Experiments were performed in order to investigate, at the light- and electron-microscopic levels, the transneuronal transport of wheatgerm agglutinin conjugated with horseradish peroxidase (WGA:HRP) in the somatosensory system of rats. In five adult albino rats, various amounts of WGA:HRP at different concentrations were bilaterally injected in the dorsal column nuclei (DCN). In one additional animal, WGA:HRP was injected in one side, whereas free HRP was injected in the contralateral DCN. In another five rats, WGA:HRP was injected in the first somatosensory cortex (SI). The postinjection survival time of the animals ranged from 30 to 48 hr. The histochemical visualization of the enzyme was performed using either paraphenylenediamine-pyrocatechol (PPD-PC) or tetraethylbenzidine (TMB) as chromogens on adjacent horizontal serial sections. All the reacted samples were studied at the light-microscopic level, and sections from four animals were processed for the ultrastructural investigation.
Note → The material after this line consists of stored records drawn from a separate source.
(** ** Rows (schema.rs): the columns besides the primary key *)

Record UserRow := {
  us_subject : string;
  us_identity_kind : string;
  us_password_hash : string;
  us_name : string;
  us_email : string;
  us_organization : string;
  us_teams_json : string;
  us_enabled : Z;
  us_password_change_required : Z;
  us_revision : Z;
  us_created_at : Z;
  us_updated_at : Z;
}.
Record RoleRow := { ro_subject : string; ro_role : string }.
Record DeviceCodeRow := {
  dc_user_hash : string;
  dc_client_id : string;
  dc_scopes_json : string;
  dc_subject : string;
  dc_local_user_revision : Z;
  dc_status : string;
  dc_interval_seconds : Z;
  dc_last_poll_at : option Z;
  dc_expires_at : Z;
  dc_created_at : Z;
}.
Record ChallengeRow := {
  ch_subject : string;
  ch_local_user_revision : Z;
  ch_purpose : string;
  ch_binding_hash : string;
  ch_stage : string;
  ch_secret_ciphertext : string;
  ch_expires_at : Z;
  ch_created_at : Z;
}.
Record TokenRow := {
  tk_token_id : string;
  tk_token_kind : string;
  tk_subject : string;
  tk_oidc_subject : string;
  tk_principal_json : string;
  tk_client_id : string;
  tk_audience : string;
  tk_resource : string;
  tk_scopes_json : string;
  tk_local_user_revision : Z;
  tk_family_id : string;
  tk_auth_time : Z;
  tk_expires_at : Z;
  tk_revoked_at : option Z;
  tk_consumed_at : option Z;
  tk_last_used_at : option Z;
  tk_created_at : Z;
}.
Record RequestRow := {
  rq_identity_subject : string;
  rq_request_json : string;
  rq_code_hash : option string;
  rq_expires_at : Z;
  rq_created_at : Z;
}.
Record ClientRow := {
  cl_client_name : string;
  cl_redirect_uris_json : string;
  cl_scopes_json : string;
  cl_application_type : string;
  cl_created_at : Z;
}.
Record FactorRow := { mf_secret_ciphertext : string; mf_last_totp_step : Z; mf_confirmed_at : Z }.
(** The primary key of a recovery code is the person and the digest. *)
Record RecoveryRow := { rv_subject : string; rv_code_hash : string; rv_created_at : Z }.
Inductive Row :=
| RUser (u : UserRow) | RRole (r : RoleRow) | RDevice (d : DeviceCodeRow) | RChallenge (c : ChallengeRow)
| RToken (t : TokenRow) | RClient (c : ClientRow) | RRequest (q : RequestRow) | RFactor (f : FactorRow) | RRecovery (v : RecoveryRow).
#[global] Instance Row_eq_dec : EqDecision Row.
Proof. unfold EqDecision, Decision. repeat decide equality. Defined.
Notation Db := (gmap Key Row).
Notation Tx := (Conn Row).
After DCN injections, a massive anterograde labeling was always observed in nucleus ventralis posterolateralis (VPL) of the thalamus, where also labeled neurons and glial cells were detected at both the light- and the electron-microscopic levels. Labeled neurons and terminals in the lateral border of nucleus reticularis (Re) of the thalamus were also observed after either DCN or SI injection of WGA:HRP. Our results show that WGA:HRP is effectively transported not only anterogradely and retrogradely through the somatosensory system of the rat, but also transneuronally. The transneuronal transfer of the tracer seems to be mainly related to the postlabeling survival time of the animal, and it does not occur when free HRP is injected. In controlled experimental conditions, WGA:HRP can therefore be useful for tracing secondary projections. Moreover, in the present report, the existence of a mediolateral arrangement of the projections of the somatosensory-related area of Re toward VPL is directly demonstrated. As for the histochemical procedure employed, differences in sensitivity are shown between PPD-PC and TMB, although the same general pattern of labeling is present with both chromogens.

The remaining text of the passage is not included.